Numerous times over the years, Vitalik Buterin, the co-founder of Ethereum, has addressed this matter, asserting that, although undesirable, a 51 percent attack on its blockchain wouldn’t be disastrous.

We need to get past the myth that it’s *fatal* if one entity gets enough to 51% attack PoS. The reality is they could attack *once*, and then they either get slashed or (if censorship attack) soft-forked away and inactivity-leaked, and they lose their coins so can’t attack again. https://t.co/utash1hUDU

— vitalik.eth (@VitalikButerin) September 2, 2020

Decentralization discussion

The question of how long people would want to wait before supporting “extra-protocol” intervention was posed in a Twitter poll that Buterin tweeted in the days leading up to Ethereum’s transition to the far more energy-efficient PoS consensus algorithm that it now uses. The question was straightforward: in the event of dire circumstances, would the community support a centralized authority intervening and rendering a decision for the entire blockchain?

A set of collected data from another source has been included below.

Lemma ListWith_due_asc sort_Slice (o : ListOptions) (tl : TodoList) :
  sorts sort_Slice ->
  StronglySorted due_asc (ListWith sort_Slice (by_due_date o "asc") tl).
Proof.
  intros Hsort. rewrite ListWith_sorted by done.
  destruct (Hsort (less (by_due_date o "asc")) (kept (by_due_date o "asc") tl))
    as [_ Hs].
  eapply StronglySorted_mono; [|apply Hs, due_asc_ordering].
  intros a b. unfold less, due_asc, Before; simpl.
  destruct (DueDate a), (DueDate b); try done. lia.
Qed.

Lemma ListWith_due_desc sort_Slice (o : ListOptions) (tl : TodoList) :
  sorts sort_Slice ->
  StronglySorted due_desc (ListWith sort_Slice (by_due_date o "desc") tl).
Proof.
  intros Hsort. rewrite ListWith_sorted by done.
  destruct (Hsort (less (by_due_date o "desc")) (kept (by_due_date o "desc") tl))
    as [_ Hs].
  eapply StronglySorted_mono; [|apply Hs, due_desc_ordering].
  intros a b. unfold less, due_desc, After; simpl.
  destruct (DueDate a), (DueDate b); try done. lia.
Qed.

Lemma dated_first (R : relation Todo) (r : list Todo) (i j : nat) (a b : Todo) :
  (forall a b, R a b -> ~ dated a -> ~ dated b) ->
  StronglySorted R r ->
  r !! i = Some a -> r !! j = Some b -> dated a -> ~ dated b -> (i < j)%nat.
Proof.
  intros HR Hr Hi Hj Ha Hb.
  destruct (Nat.lt_trichotomy i j) as [?|[->|Hji]]; [done| |].
  { rewrite Hi in Hj. injection Hj as ->. done. }
  exfalso. by apply (HR b a (StronglySorted_lookup R r j i b a Hr Hj Hi Hji)).
Qed.

Lemma due_instants_sorted (R : relation Todo) (RZ : relation Z) (r : list Todo) :
  (forall a b x y, DueDate a = Some x -> DueDate b = Some y -> R a b ->
                   RZ (unixNano x) (unixNano y)) ->
  StronglySorted R r -> StronglySorted RZ (due_instants r).
Proof.
  intros HR. induction 1 as [|a r Hr IH Ha]; [constructor|].
  unfold due_instants in *. cbn [omap list_omap].
  destruct (DueDate a) as [x|] eqn:Hx; simpl; [|done].
  constructor; [done|]. apply Forall_forall. intros z Hz.
  apply list_elem_of_omap in Hz as (b & Hb & Hz).
  destruct (DueDate b) as [y|] eqn:Hy; simpl in Hz; [|done].
  injection Hz as <-. rewrite Forall_forall in Ha. by eapply HR; eauto.
Qed.

Lemma ListWith_perm sort_Slice (o : ListOptions) (tl : TodoList) :
  sorts sort_Slice -> SortBy o <> "" -> ListWith sort_Slice o tl ≡ₚ kept o tl.
Proof.
  intros Hsort Hs. rewrite ListWith_sorted by done. apply Hsort.
Qed.


(** Two lists of the same numbers, one ascending and one descending, are
    the reverse of one another. *)
Lemma descending_is_reverse (l1 l2 : list Z) :
  StronglySorted Z.le l1 -> StronglySorted (flip Z.le) l2 -> l1 ≡ₚ l2 ->
  l2 = reverse l1.
Proof.
  intros H1 H2 Hp.
  apply (StronglySorted_unique_strong (flip Z.le)); try done.
  - unfold flip. intros; lia.
  - apply StronglySorted_reverse. exact H1.
  - by rewrite reverse_Permutation.
Qed.

Lemma due_instants_filter (l : list Todo) :
  due_instants l = instant_of <$> filter dated l.
Proof.
  unfold due_instants.
  induction l as [|t l IH]; [done|]. cbn [omap list_omap].
  rewrite filter_cons, IH.
  destruct (decide (dated t)) as [Hd|Hd]; unfold dated, instant_of in *;
    destruct (DueDate t) eqn:Ht; csimpl; try done.
  - by rewrite Ht.
  - by destruct Hd.
Qed.

(** Two arrangements of the same records that show the same keys, all
    distinct, are the same list. *)
Lemma perm_fmap_inj {A B} (f : A -> B) (l1 l2 : list A) :
  l1 ≡ₚ l2 -> f <$> l1 = f <$> l2 -> NoDup (f <$> l1) -> l1 = l2.
Proof.
  revert l2. induction l1 as [|x l1 IH]; intros l2 Hp Hf Hnd.
  - by apply Permutation_nil in Hp.
  - destruct l2 as [|y l2]; [by apply Permutation_nil_r in Hp|].
    csimpl in *. injection Hf as Hxy Hf.
    apply NoDup_cons in Hnd as [Hx Hnd].
    assert (y = x) as ->.
    { assert (Hy : y ∈ x :: l1) by (rewrite Hp; apply elem_of_cons; by left).
      apply elem_of_cons in Hy as [?|Hy]; [done|].
      exfalso. apply Hx. rewrite Hxy. by apply list_elem_of_fmap_2. }
    f_equal. apply IH; try done. by apply (inj (x ::.)).
Qed.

How many blocks would a 51% attack need to revert for you to support extra-protocol intervention (ie. a soft-fork) that declares the attack chain illegitimate so that users and clients ignore it?

— vitalik.eth (@VitalikButerin) October 20, 2019

Neither is the query rhetorical. Not only the Bitcoin blockchain has been forced to hard fork in response to an attack. In 2016, Ethereum implemented a hard fork after hackers used security holes in a blockchain-based application, forcing the system’s administrators to undo the transactions associated with the exploit and restore users’ money.

Such centralized acts are the antithesis of blockchain technology’s core idea: Although the majority of respondents to Buterin’s poll agreed with the idea of centralized intervention, the comments below the same poll showed that a sizeable percentage of the Web3 community finds the idea unsettling. But for the time being, they continue to be a regrettable requirement to guarantee the stability of these systems in dire situations. In spite of this, they continue to be a contentious talking point in NFT and crypto communities. Similar to the debate over decentralized Web3 markets, it’s possible that the best, albeit counterintuitive, way ahead is through centralized decentralization.